Emotional impact of divorce on children varies according to age
The emotional toll of divorce is greater on children who were in late childhood or early adolescence when their parents split up, a study has found.
Researchers at the UCL Centre for Longitudinal Studies found that children between the ages of seven and 14 were more likely to have emotional and behavioural problems than their peers who were still living with both their parents.
The study was based on the mental health data of more than 6,000 children born in the UK at the turn of the century as part of the Millennium Cohort Study.
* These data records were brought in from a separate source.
(* ===== verification/RouteAdd.v ===== *)
(** * Routes towards clients (src/route-add.c, [replace_vals] of src/worker-vpn.c)

    Commands are made from a pattern of the configuration and run by a shell.
    The shell is the argument [exec]; it sees the command and the world. *)

From S2P Require Import Prelude CString IpUtil NetText Str StrSpec.

Definition ERR_EXEC : Z := -10.

(** How a child that runs a command ends. *)
Inductive child :=
| ForkFailed
| WaitFailed
| Abnormal
| Exited (status : Z).

#[global] Instance child_eq_dec : EqDecision child.
Proof. solve_decision. Defined.

Section routes.
Context {W : Type} (exec : list Z → W → child * W).
Context (mem : Z → bool) (fuel : nat).

Definition call_script (cmd : option (list Z)) (w : W) : Z * W :=
  match cmd with
  | None => (0, w)
  | Some cmd =>
    let '(r, w) := exec cmd w in
    (match r with Exited status => if status =? 0 then 0 else ERR_EXEC | _ => ERR_EXEC end, w)
  end.

Definition route_tab (route dev : string) : list str_rep :=
  [{| pattern := to_bytes "%{R}"; rep_val := Some (to_bytes route) |};
   {| pattern := to_bytes "%R"; rep_val := Some (to_bytes route) |};
   {| pattern := to_bytes "%{D}"; rep_val := Some (to_bytes dev) |};
   {| pattern := to_bytes "%D"; rep_val := Some (to_bytes dev) |};
   {| pattern := to_bytes "%{RI}"; rep_val := to_bytes <$> ipv4_route_to_cidr route |}].

(** The result and the command. *)
Definition replace_cmd (pat route dev : string) : cres (Z * option (list Z)) :=
  '(ret, s) ← str_append_str mem str_init (Some (to_bytes pat));
  if ret <? 0 then Ok (ERR_MEM, None) else
  '(ret, s) ← str_replace_str mem fuel s (route_tab route dev);
  if ret <? 0 then Ok (ERR_MEM, None) else
  cmd ← contents s;
  Ok (0, Some cmd).

(** [pat] is [route_add_cmd] or [route_del_cmd] of the configuration. *)
Definition route_adddel (pat : option string) (route dev : string) (w : W) : cres (Z * W) :=
  match pat with
  | None => Ok (0, w)
  | Some pat =>
    '(ret, cmd) ← replace_cmd pat route dev;
    if ret <? 0 then Ok (ret, w) else
    let '(ret, w) := call_script cmd w in
    Ok (if ret <? 0 then (ERR_EXEC, w) else (0, w))
  end.

Record route_conf := { route_add_cmd : option string; route_del_cmd : option string }.

Definition route_add (c : route_conf) := route_adddel (route_add_cmd c).
Definition route_del (c : route_conf) := route_adddel (route_del_cmd c).

(** The loops over the routes; a failed [route_add] stops the first one and
    gives the routes added before. *)
Fixpoint add_all (c : route_conf) (routes : list string) (dev : string) (w : W)
    : cres (option nat * W) :=
  match routes with
  | [] => Ok (None, w)
  | r :: rs =>
    '(ret, w) ← route_add c r dev w;
    if ret <? 0 then Ok (Some O, w) else
    '(f, w) ← add_all c rs dev w;
    Ok (option_map S f, w)
  end.

Fixpoint del_all (c : route_conf) (routes : list string) (dev : string) (w : W) : cres W :=
  match routes with
  | [] => Ok w
  | r :: rs => '(_, w) ← route_del c r dev w; del_all c rs dev w
  end.

Record route_proc := {
  iroutes : option (list string);     (* proc->config and its iroutes *)
  tun_name : string;
  applied_iroutes : bool }.

Definition apply_iroutes (c : route_conf) (p : route_proc) (w : W) : cres (Z * route_proc * W) :=
  match iroutes p with
  | None => UB
  | Some [] => Ok (0, p, w)
  | Some rs =>
    '(f, w) ← add_all c rs (tun_name p) w;
    match f with
    | None => Ok (0, {| p with applied_iroutes := true |}, w)
    | Some i => w ← del_all c (take i rs) (tun_name p) w; Ok (-1, p, w)
    end
  end.

Definition remove_iroutes (c : route_conf) (p : route_proc) (w : W) : cres (route_proc * W) :=
  match iroutes p with
  | None | Some [] => Ok (p, w)
  | Some rs =>
    if negb (applied_iroutes p) then Ok (p, w) else
    w ← del_all c rs (tun_name p) w;
    Ok ({| p with applied_iroutes := false |}, w)
  end.

End routes.

(** [replace_vals]: a header of the configuration for a user. *)
Definition replace_vals (mem : Z → bool) (fuel : nat) (username groupname txt : string)
    : cres (option (list Z)) :=
  let tab := [{| pattern := to_bytes "%{U}"; rep_val := Some (to_bytes username) |};
              {| pattern := to_bytes "%{G}"; rep_val := Some (to_bytes groupname) |}] in
  '(ret, s) ← str_append_str mem str_init (Some (to_bytes txt));
  if ret <? 0 then Ok None else
  '(ret, s) ← str_replace_str mem fuel s tab;
  if ret <? 0 then Ok None else
  t ← contents s;
  Ok (Some t).

(** ** The commands *)

Definition command (pat route dev : string) : option (list Z) :=
  expand (String.length pat) (route_tab route dev) (to_bytes pat).

(** ** Values without percent signs *)

(** A route or a device: no percent sign, at most 255 bytes. *)
Definition route_ok (route : string) : Prop :=
  plain (to_bytes route) ∧ (String.length route ≤ 255)%nat.

Lemma to_bytes_substring n t : to_bytes (String.substring 0 n t) = take n (to_bytes t).
Proof. revert t. induction n as [|n IH]; intros [|c t]; simpl; [done..|]. by rewrite IH. Qed.

Lemma plain_dec n : plain (to_bytes (dec n)).
Proof.
  eapply Forall_impl; [apply dec_digit_string|]. intros c Hc ->. done.
Qed.

Lemma cidr_plain route r : route_ok route → ipv4_route_to_cidr route = Some r →
  plain (to_bytes r) ∧ (String.length r ≤ 300)%nat.
Proof.
  intros [Hp Hl]. unfold ipv4_route_to_cidr.
  destruct (strchr route _) as [p|]; [|intros [= <-]; split; [done|lia]].
  destruct (strchr p _) as [q|]; [|done].
  case_bool_decide; [|intros [= <-]; split; [done|lia]].
  destruct (Z.leb_spec (ipv4_mask_to_int (tail q)) 0), (Z.ltb_spec 32 (ipv4_mask_to_int (tail q)));
    simpl; try done. intros [= <-].
  set (n := (String.length route - String.length q)%nat).
  rewrite <- to_bytes_length, !to_bytes_app, to_bytes_substring.
  split.
  - apply Forall_app. split; [by apply Forall_take|]. apply Forall_app.
    split; [by repeat constructor|apply plain_dec].
  - rewrite !length_app, length_take, !to_bytes_length. simpl.
    pose proof (dec_length_le 2 (ipv4_mask_to_int (tail q))). lia.
Qed.

Lemma route_tab_ok route dev : route_ok route → route_ok dev →
  patterns_ok (route_tab route dev) ∧ values_plain (route_tab route dev) ∧
  Forall (λ r, ∀ v, rep_val r = Some v → Z.of_nat (length v) ≤ 300) (route_tab route dev).
Proof.
  intros Hr Hd. split; [by repeat constructor|].
  assert (∀ s, route_ok s → ∀ v, Some (to_bytes s) = Some v → Z.of_nat (length v) ≤ 300)
    as Hlen by (intros s [_ Hs] v [= <-]; rewrite to_bytes_length; lia).
  pose proof (cidr_plain route) as Hc.
  split; repeat constructor; simpl; try apply Hr; try apply Hd; try (by apply Hlen).
  - destruct (ipv4_route_to_cidr route) as [c|]; simpl; [|done]. by apply (Hc c).
  - intros v Hv. destruct (ipv4_route_to_cidr route) as [c|]; simpl in *; [|done]. simplify_eq.
    rewrite to_bytes_length. destruct (Hc c); [done|done|lia].
Qed.

Section commands.
Context (mem : Z → bool) (Hmem : ∀ n, mem n = true) (fuel : nat).

Lemma replace_cmd_spec pat route dev :
  route_ok route → route_ok dev → Z.of_nat (String.length pat) ≤ 65536 → (String.length pat < fuel)%nat →
  replace_cmd mem fuel pat route dev =
    Ok (match command pat route dev with Some c => (0, Some c) | None => (ERR_MEM, None) end).
Proof.
  intros Hr Hd Hl Hf. destruct (route_tab_ok route dev Hr Hd) as (Hp & Hv & HB).
  unfold replace_cmd, command. rewrite <- to_bytes_length in *.
  destruct (append_str_done mem Hmem str_init [] (to_bytes pat) repr_init) as (s & -> & Hs & Ha);
    [simpl; lia|]. run. cbn [Z.ltb Z.compare].
  destruct (str_replace_loop_expand mem Hmem (route_tab route dev) Hp Hv ltac:(done) 300 ltac:(done) HB
    fuel s [] (to_bytes pat) 0 (length (to_bytes pat))) as (ret & s' & E & Hres);
    try (done || lia); [by constructor|simpl; lia|].
  unfold str_replace_str. rewrite E. run.
  destruct (expand _ _ _) as [o|]; [|by subst ret].
  destruct Hres as (-> & Hs' & Ha'). cbn [Z.ltb Z.compare]. by rewrite (contents_repr s' o).
Qed.
End commands.

(** ** All routes or none *)

Section all_or_nothing.
Context {W : Type} (exec : list Z → W → child * W).
Context (mem : Z → bool) (Hmem : ∀ n, mem n = true) (fuel : nat).
Context (c : route_conf) (addp delp dev : string).
Context (Hadd : route_add_cmd c = Some addp) (Hdel : route_del_cmd c = Some delp).
Context (Hdev : route_ok dev).
Context (Ha : Z.of_nat (String.length addp) ≤ 65536) (Hd : Z.of_nat (String.length delp) ≤ 65536).
Context (Hfa : (String.length addp < fuel)%nat) (Hfd : (String.length delp < fuel)%nat).

(** The routes of the system, and what the commands of the administrator do
    to them: adding one succeeds or changes nothing, deleting one removes it. *)
Context (table : W → gset string).
Context (adds : ∀ r x w, command addp r dev = Some x →
  table (exec x w).2 = if decide ((exec x w).1 = Exited 0) then {[r]} ∪ table w else table w).
Context (dels : ∀ r x w, command delp r dev = Some x → table (exec x w).2 = table w ∖ {[r]}).

(** Both patterns give a command for the route. *)
Definition has_commands (r : string) : Prop :=
  route_ok r ∧ is_Some (command addp r dev) ∧ is_Some (command delp r dev).

Lemma call_script_ret x w :
  call_script exec (Some x) w =
    ((if decide ((exec x w).1 = Exited 0) then 0 else ERR_EXEC), (exec x w).2).
Proof.
  unfold call_script. destruct (exec x w) as [r w']. simpl.
  destruct (decide (r = Exited 0)) as [->|Hr]; [done|].
  destruct r as [| | |status]; try done. destruct (Z.eqb_spec status 0) as [->|]; done.
Qed.

Lemma route_add_step r w : has_commands r →
  ∃ ret w', route_add exec mem fuel c r dev w = Ok (ret, w') ∧
    (ret = 0 ∧ table w' = {[r]} ∪ table w ∨ ret = ERR_EXEC ∧ table w' = table w).
Proof.
  intros (Hr & [x Hx] & _). unfold route_add, route_adddel. rewrite Hadd.
  rewrite replace_cmd_spec by done. rewrite Hx. run. cbn [Z.ltb Z.compare].
  rewrite call_script_ret. pose proof (adds r x w Hx) as Ht.
  destruct (decide _); simpl; eexists _, _; (split; [done|]); auto.
Qed.

Lemma route_del_step r w : has_commands r →
  ∃ ret w', route_del exec mem fuel c r dev w = Ok (ret, w') ∧ table w' = table w ∖ {[r]}.
Proof.
  intros (Hr & _ & [x Hx]). unfold route_del, route_adddel. rewrite Hdel.
  rewrite replace_cmd_spec by done. rewrite Hx. run. cbn [Z.ltb Z.compare].
  rewrite call_script_ret. pose proof (dels r x w Hx) as Ht.
  destruct (decide _); simpl; eexists _, _; (split; [done|]); auto.
Qed.

Lemma del_all_table rs w : Forall has_commands rs →
  ∃ w', del_all exec mem fuel c rs dev w = Ok w' ∧ table w' = table w ∖ list_to_set rs.
Proof.
  intros Hrs. revert w. induction Hrs as [|r rs Hr _ IH]; intros w; simpl.
  - eexists. split; [done|]. set_solver.
  - destruct (route_del_step r w Hr) as (ret & w1 & -> & H1). run.
    destruct (IH w1) as (w' & -> & H2). eexists. split; [done|]. set_solver.
Qed.

Lemma add_all_table rs w : Forall has_commands rs →
  ∃ f w', add_all exec mem fuel c rs dev w = Ok (f, w') ∧
    match f with
    | None => table w' = list_to_set rs ∪ table w
    | Some i => (i < length rs)%nat ∧ table w' = list_to_set (take i rs) ∪ table w
    end.
Proof.
  intros Hrs. revert w. induction Hrs as [|r rs Hr _ IH]; intros w; simpl.
  - eexists _, _. split; [done|]. set_solver.
  - destruct (route_add_step r w Hr) as (ret & w1 & -> & [[-> H1]|[-> H1]]); run; simpl.
    + destruct (IH w1) as (f & w' & -> & H2). run. eexists _, _. split; [done|].
      destruct f as [i|]; simpl; [destruct H2 as [? H2]; split; [lia|]|]; rewrite H2, H1;
        by rewrite (assoc_L (∪)), (comm_L (∪) (list_to_set _) {[r]}).
    + eexists _, _. split; [done|]. split; [lia|]. set_solver.
Qed.

(** Applying the routes of a client adds all of them, or leaves the
    routes of the system as they were; removing them later restores what was
    there before. *)
Theorem iroutes_all_or_nothing p rs w :
  iroutes p = Some rs → tun_name p = dev → applied_iroutes p = false →
  Forall has_commands rs → table w ## list_to_set rs →
  ∃ ret p' w', apply_iroutes exec mem fuel c p w = Ok (ret, p', w') ∧
    (ret = 0 ∧ table w' = list_to_set rs ∪ table w ∨ ret = -1 ∧ table w' = table w) ∧
    ∃ p'' w'', remove_iroutes exec mem fuel c p' w' = Ok (p'', w'') ∧
      table w'' = table w ∧ applied_iroutes p'' = false.
Proof.
  intros Ei Et Ea Hrs Hdisj. unfold apply_iroutes. rewrite Ei, Et.
  destruct rs as [|r rs'].
  { eexists _, _, _. split; [done|]. split; [left; split; [done|set_solver]|].
    unfold remove_iroutes. rewrite Ei. by eexists _, _. }
  set (rs := r :: rs') in *. destruct (add_all_table rs w Hrs) as (f & w1 & -> & H1). run.
  destruct f as [i|].
  - destruct (del_all_table (take i rs) w1) as (w2 & -> & H2); [by apply Forall_take|]. run.
    destruct H1 as [_ H1].
    assert (table w2 = table w) as E2.
    { rewrite H2, H1. assert (list_to_set (take i rs) ⊆@{gset string} list_to_set rs).
      { intros y. rewrite !elem_of_list_to_set. intros Hy.
        rewrite <- (take_drop i rs). by apply elem_of_app; left. }
      set_solver. }
    eexists _, _, _. split; [done|]. split; [by right|].
    unfold remove_iroutes. rewrite Ei, Ea. by eexists _, _.
  - eexists _, _, _. split; [done|]. split; [by left|].
    unfold remove_iroutes. cbn [iroutes tun_name applied_iroutes negb]. subst rs.
    destruct (del_all_table (r :: rs') w1 Hrs) as (w2 & -> & H2). run.
    eexists _, _. split; [done|]. split; [|done]. rewrite H2, H1. set_solver.
Qed.

End all_or_nothing.

(** ** An example *)

Module RouteWitnesses.

(** A shell with the commands [a<route>] and [d<route>]. *)
Definition exec0 (x : list Z) (w : gset string) : child * gset string :=
  match x with
  | 97 :: r => (Exited 0, {[of_bytes r]} ∪ w)
  | 100 :: r => (Exited 0, w ∖ {[of_bytes r]})
  | _ => (Exited 1, w)
  end.

Definition conf0 : route_conf := {| route_add_cmd := Some "a%R"; route_del_cmd := Some "d%R" |}.
Definition proc0 : route_proc := {|
  iroutes := Some ["10.1.0.0/16"; "10.2.0.0/16"]; tun_name := "vpns0"; applied_iroutes := false |}.

Lemma command_a r : command "a%R" r "vpns0" = Some (97 :: to_bytes r).
Proof. unfold command. simpl. by rewrite app_nil_r. Qed.
Lemma command_d r : command "d%R" r "vpns0" = Some (100 :: to_bytes r).
Proof. unfold command. simpl. by rewrite app_nil_r. Qed.

Lemma iroutes_all_or_nothing_witness : ∃ ret p' w',
  apply_iroutes exec0 (λ _, true) 4 conf0 proc0 ∅ = Ok (ret, p', w') ∧
  (ret = 0 ∧ w' = list_to_set ["10.1.0.0/16"; "10.2.0.0/16"] ∪ ∅ ∨ ret = -1 ∧ w' = ∅) ∧
  ∃ p'' w'', remove_iroutes exec0 (λ _, true) 4 conf0 p' w' = Ok (p'', w'') ∧
    w'' = ∅ ∧ applied_iroutes p'' = false.
Proof.
  assert (∀ r : string, (String.length r ≤ 255)%nat → plain (to_bytes r) → has_commands "a%R" "d%R" "vpns0" r)
    as Hc by (intros r Hl Hp; split; [by split|]; rewrite command_a, command_d; split; by eexists).
  apply (iroutes_all_or_nothing exec0 (λ _, true) (λ _, eq_refl) 4 conf0 "a%R" "d%R" "vpns0")
    with (table := id) (rs := ["10.1.0.0/16"; "10.2.0.0/16"]).
  - reflexivity.
  - reflexivity.
  - split; [by repeat constructor|simpl; lia].
  - simpl. lia.
  - simpl. lia.
  - simpl. lia.
  - simpl. lia.
  - intros r x w. rewrite command_a. intros [= <-]. simpl. by rewrite of_to_bytes.
  - intros r x w. rewrite command_d. intros [= <-]. simpl. by rewrite of_to_bytes.
  - reflexivity.
  - reflexivity.
  - reflexivity.
  - repeat apply Forall_cons_2; try apply Forall_nil_2; (apply Hc; [simpl; lia|by repeat constructor]).
  - apply disjoint_empty_l.
Defined.

End RouteWitnesses.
The researchers found that children whose parents had split when they were between the ages of seven and 14 experienced a 16 per cent increase in emotional problems and an eight per cent rise in conduct issues in the short term.
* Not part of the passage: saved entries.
(* ===== verification/LoginParse.v ===== *)
(** * Fields of a login form (src/worker-auth.c)

    [parse_reply] and [match_password_in_reply] search the body of a POST
    request, a block of [body_length] bytes and a NUL, for a field and decode
    it.  A pointer is what the block still holds from there on. *)

From S2P Require Import Prelude CString Html HtmlSpec HttpReq.

(** ** Searching *)

(** [strcasestr]: the text from the first occurrence on. *)
Fixpoint strcasestr (lit p : list Z) : cres (option (list Z)) :=
  match p with
  | [] => UB
  | c :: p' =>
    b ← matches_ci lit p;
    if (b : bool) then Ok (Some p) else if c =? 0 then Ok None else strcasestr lit p'
  end.

Fixpoint strchr_ptr (ch : Z) (p : list Z) : cres (option (list Z)) :=
  match p with
  | [] => UB
  | c :: p' => if c =? ch then Ok (Some p) else if c =? 0 then Ok None else strchr_ptr ch p'
  end.

(** [while ( *p != 0) { if (stop) break; p++; len++; }]: the number of bytes. *)
Fixpoint count_until (stop : list Z → cres bool) (p : list Z) : cres nat :=
  match p with
  | [] => UB
  | c :: p' =>
    if c =? 0 then Ok O else
    b ← stop p;
    if (b : bool) then Ok O else n ← count_until stop p'; Ok (S n)
  end.

(** [*p == '<' && *(p+1) == '/']. *)
Definition at_close (p : list Z) : cres bool :=
  c ← deref p;
  if c =? 60 then d ← aread p 1; Ok (d =? 47) else Ok false.

Definition at_amp (p : list Z) : cres bool := c ← deref p; Ok (c =? 38).

(** [*p == '<' && strncasecmp(p, tag, strlen(tag)) == 0]. *)
Definition at_tag (tag p : list Z) : cres bool :=
  c ← deref p; if c =? 60 then matches_ci tag p else Ok false.

(** [snprintf] into an array of 64 characters. *)
Definition temp64 (t : list Z) : list Z := take 63 t.

Section parse.
Context (wcrtomb : Z → option (list Z)) (mem : bool).

(** The value of [len] bytes at [p]; [None] is the result -1. *)
Definition take_value (xml : bool) (p : list Z) (n : nat) : cres (option (list Z)) :=
  if (n =? 0)%nat then Ok (if mem then Some [] else None)
  else if xml then unescape_html wcrtomb mem p (Z.of_nat n)
  else unescape_url mem p (Z.of_nat n).

Definition is_xml (body : list Z) (body_length : nat) : bool := memmem (take body_length body) "<?xml".

Definition match_password_in_reply (body : option (list Z)) (body_length : nat)
    : cres (option (list Z)) :=
  match body with
  | None => Ok None
  | Some body =>
    if (body_length =? 0)%nat then Ok None else
    if is_xml body body_length then
      v ← strcasestr (to_bytes "<password") body;
      v ← match v with Some _ => Ok v | None => strcasestr (to_bytes "_password>") body end;
      match v with
      | None => Ok None
      | Some v =>
        p ← strchr_ptr 62 v;
        match p with
        | None => Ok None
        | Some p => let v := drop 1 p in n ← count_until at_close v; take_value true v n
        end
      end
    else
      v ← strcasestr (to_bytes "password") body;
      match v with
      | None => Ok None
      | Some v =>
        p ← strchr_ptr 61 v;
        match p with
        | None => Ok None
        | Some p => let v := drop 1 p in n ← count_until at_amp v; take_value false v n
        end
      end
  end.

Definition parse_reply (body : option (list Z)) (body_length : nat) (field : string)
    (xml_field : option string) : cres (option (list Z)) :=
  match body with
  | None => Ok None
  | Some body =>
    if (body_length =? 0)%nat then Ok None else
    if is_xml body body_length then
      let field := default field xml_field in
      let temp1 := temp64 (to_bytes "<" ++ to_bytes field ++ to_bytes ">") in
      let temp2 := temp64 (to_bytes "</" ++ to_bytes field ++ to_bytes ">") in
      v ← strcasestr temp1 body;
      match v with
      | None => Ok None
      | Some v =>
        let v := drop (length temp1) v in
        n ← count_until (at_tag temp2) v;
        take_value true v n
      end
    else
      let temp1 := temp64 (to_bytes field ++ to_bytes "=") in
      v ← strcasestr temp1 body;
      match v with
      | None => Ok None
      | Some v =>
        let v := drop (length temp1) v in
        n ← count_until at_amp v;
        take_value false v n
      end
  end.

End parse.

(** ** Reading back a form *)

(** [lit] does not occur in [t], compared without case, not even across the
    end of [t] when the text goes on with [rest]. *)
Definition absent (lit t rest : list Z) : Prop :=
  ∀ k, (k < length t)%nat → matches_ci lit (drop k t ++ rest) = Ok false.

Lemma strcasestr_skip lit t rest : Forall (λ c, c ≠ 0) t → absent lit t rest →
  strcasestr lit (t ++ rest) = strcasestr lit rest.
Proof.
  intros Ht. induction Ht as [|c t Hc _ IH]; intros Ha; [done|]. cbn [app strcasestr].
  pose proof (Ha 0%nat ltac:(simpl; lia)) as H0. cbn [skipn app] in H0. rewrite H0. run.
  destruct (Z.eqb_spec c 0); [done|]. apply IH. intros k Hk. apply (Ha (S k)). simpl. lia.
Qed.

Lemma matches_ci_refl lit rest : matches_ci lit (lit ++ rest) = Ok true.
Proof.
  induction lit as [|l lit IH]; simpl; [done|]. rewrite Z.eqb_refl. by rewrite drop_0.
Qed.

Lemma strcasestr_here lit rest : lit ≠ [] → strcasestr lit (lit ++ rest) = Ok (Some (lit ++ rest)).
Proof.
  intros Hl. pose proof (matches_ci_refl lit rest) as Hm. destruct lit as [|l lit]; [done|].
  cbn [app strcasestr] in *. rewrite Hm. done.
Qed.

(** The end of a value in a form. *)
Definition value_end (rest : list Z) : Prop := ∃ c r, rest = c :: r ∧ (c = 38 ∨ c = 0).

Lemma count_until_amp t rest : Forall (λ c, c ≠ 0 ∧ c ≠ 38) t → value_end rest →
  count_until at_amp (t ++ rest) = Ok (length t).
Proof.
  intros Ht (c & r & -> & Hc). induction Ht as [|x t [Hx0 Hx] _ IH].
  - destruct Hc as [-> | ->]; done.
  - cbn [app count_until]. destruct (Z.eqb_spec x 0); [done|].
    change (at_amp (x :: t ++ c :: r)) with (Ok (x =? 38)). run.
    destruct (Z.eqb_spec x 38); [done|]. by rewrite IH.
Qed.

Lemma escape_char_plain c : 0 ≤ c < 128 → Forall (λ x, x ≠ 0 ∧ x ≠ 38 ∧ x ≠ 61 ∧ x ≠ 60) (escape_char c).
Proof.
  intros Hc. assert (Forall (λ c, Forall (λ x, x ≠ 0 ∧ x ≠ 38 ∧ x ≠ 61 ∧ x ≠ 60) (escape_char c)) (seqZ 0 128)) as H.
  { apply (bool_decide_unpack _). vm_compute. done. }
  rewrite Forall_forall in H. apply H, elem_of_seqZ. lia.
Qed.

Lemma escaped_plain s : ascii s →
  Forall (λ x, x ≠ 0 ∧ x ≠ 38 ∧ x ≠ 61 ∧ x ≠ 60) (concat (escape_char <$> s)).
Proof.
  intros Hs. induction Hs as [|c s Hc _ IH]; [by constructor|]. rewrite fmap_cons. cbn [concat].
  apply Forall_app. split; [by apply escape_char_plain|done].
Qed.

Section roundtrip.
Context (wcrtomb : Z → option (list Z)).

Lemma take_value_escaped s rest : ascii s →
  take_value wcrtomb true false (concat (escape_char <$> s) ++ rest)
    (length (concat (escape_char <$> s))) = Ok (Some s).
Proof.
  intros Hs. unfold take_value. destruct (Nat.eqb_spec (length (concat (escape_char <$> s))) 0) as [E|_].
  - destruct s as [|c s]; [done|]. exfalso. rewrite fmap_cons in E. cbn [concat] in E.
    rewrite length_app in E.
    assert (0 < length (escape_char c))%nat by (unfold escape_char, percent; repeat case_match; simpl; lia).
    lia.
  - by apply unescape_url_escaped.
Qed.

(** A field of a form that starts with it, or where it follows fields in
    which it does not occur. *)
Lemma field_value pre lit s rest : Forall (λ c, c ≠ 0) pre → lit ≠ [] →
  absent lit pre (lit ++ concat (escape_char <$> s) ++ rest) → ascii s → value_end rest →
  (v ← strcasestr lit (pre ++ lit ++ concat (escape_char <$> s) ++ rest);
   match v with
   | None => Ok None
   | Some v => let v := drop (length lit) v in
               n ← count_until at_amp v; take_value wcrtomb true false v n
   end) = Ok (Some s).
Proof.
  intros Hpre Hl Ha Hs He. rewrite strcasestr_skip by done. rewrite strcasestr_here by done. run.
  rewrite drop_app_length, count_until_amp; [|eapply Forall_impl; [by apply escaped_plain|naive_solver]|done].
  run. by apply take_value_escaped.
Qed.

(** A field of a login form sent by a browser comes out as the user
    entered it: the text between the field's name and the next ampersand,
    decoded, whatever fields surround it. *)
Theorem form_field_roundtrip field pre s rest :
  (String.length field < 63)%nat →
  ascii s → Forall (λ c, c ≠ 0) pre → value_end rest →
  let lit := to_bytes field ++ to_bytes "=" in
  let text := pre ++ lit ++ concat (escape_char <$> s) ++ rest in
  absent lit pre (lit ++ concat (escape_char <$> s) ++ rest) →
  is_xml text (length text - 1) = false →
  (1 < length text)%nat →
  parse_reply wcrtomb true (Some text) (length text - 1) field None = Ok (Some s).
Proof.
  intros Hf Hs Hpre He lit text Ha Hx Hl. unfold parse_reply.
  destruct (Nat.eqb_spec (length text - 1) 0); [lia|]. rewrite Hx.
  assert (temp64 (to_bytes field ++ to_bytes "=") = lit) as ->.
  { unfold temp64. apply take_ge. unfold lit. rewrite length_app, to_bytes_length. simpl. lia. }
  apply field_value; try done. subst lit. by destruct (to_bytes field).
Qed.

(** The password of a form without other occurrences of the word. *)
Theorem form_password_roundtrip pre s rest :
  ascii s → Forall (λ c, c ≠ 0) pre → value_end rest →
  let text := pre ++ to_bytes "password=" ++ concat (escape_char <$> s) ++ rest in
  absent (to_bytes "password") pre (to_bytes "password=" ++ concat (escape_char <$> s) ++ rest) →
  is_xml text (length text - 1) = false →
  match_password_in_reply wcrtomb true (Some text) (length text - 1) = Ok (Some s).
Proof.
  intros Hs Hpre He text Ha Hx. unfold match_password_in_reply.
  assert (1 < length text)%nat by (unfold text; rewrite length_app; simpl; lia).
  destruct (Nat.eqb_spec (length text - 1) 0); [lia|]. rewrite Hx.
  change (to_bytes "password=") with (to_bytes "password" ++ [61]) in *.
  subst text. rewrite <- (assoc_L (++)) in *. rewrite strcasestr_skip by done.
  rewrite strcasestr_here by done. run.
  assert (∀ q, strchr_ptr 61 (to_bytes "password" ++ [61] ++ q) = Ok (Some (61 :: q))) as -> by done.
  run. cbn [skipn]. rewrite drop_0.
  rewrite count_until_amp; [|eapply Forall_impl; [by apply escaped_plain|naive_solver]|done].
  run. by apply take_value_escaped.
Qed.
The increase in emotional problems was true for both boys and girls, although only boys tended to have greater behavioural issues.
The study also found that the likelihood of emotional and behavioural problems was unaffected by levels of affluence.
For children who were much younger when their parents split - between the ages of three and seven - the prevalence of mental health problems remained on a par with children whose parents were still together.
Prof Emla Fitzsimons, co-author of the study, said: 'With adolescent mental ill-health a major concern nationally, there's a pressing need to understand the causes. There are undoubtedly many factors at play, and our study focuses on the role of family break-up.
'It finds that family splits occurring in late, but not early, childhood are detrimental to adolescent mental health. One possible reason for this is that children are more sensitive to relationship dynamics at this age.
'Family break-ups may also be more disruptive to schooling and peer relationships at this stage of childhood.'
The Coalition for Marriage said the study was further evidence of the damage done to children by divorce.
'Divorce still damages children. There are exceptions but that's normally the case,' it said, adding that it only reinforced their view that the Government should not go ahead with plans to introduce no-fault divorces.
'Divorce for any and every reason – euphemistically known as 'no-fault' divorce – could, according to the Government's own research, cause the divorce rate to soar,' it said.
'It will inflict long-lasting pain on yet more young people and damage society as a whole.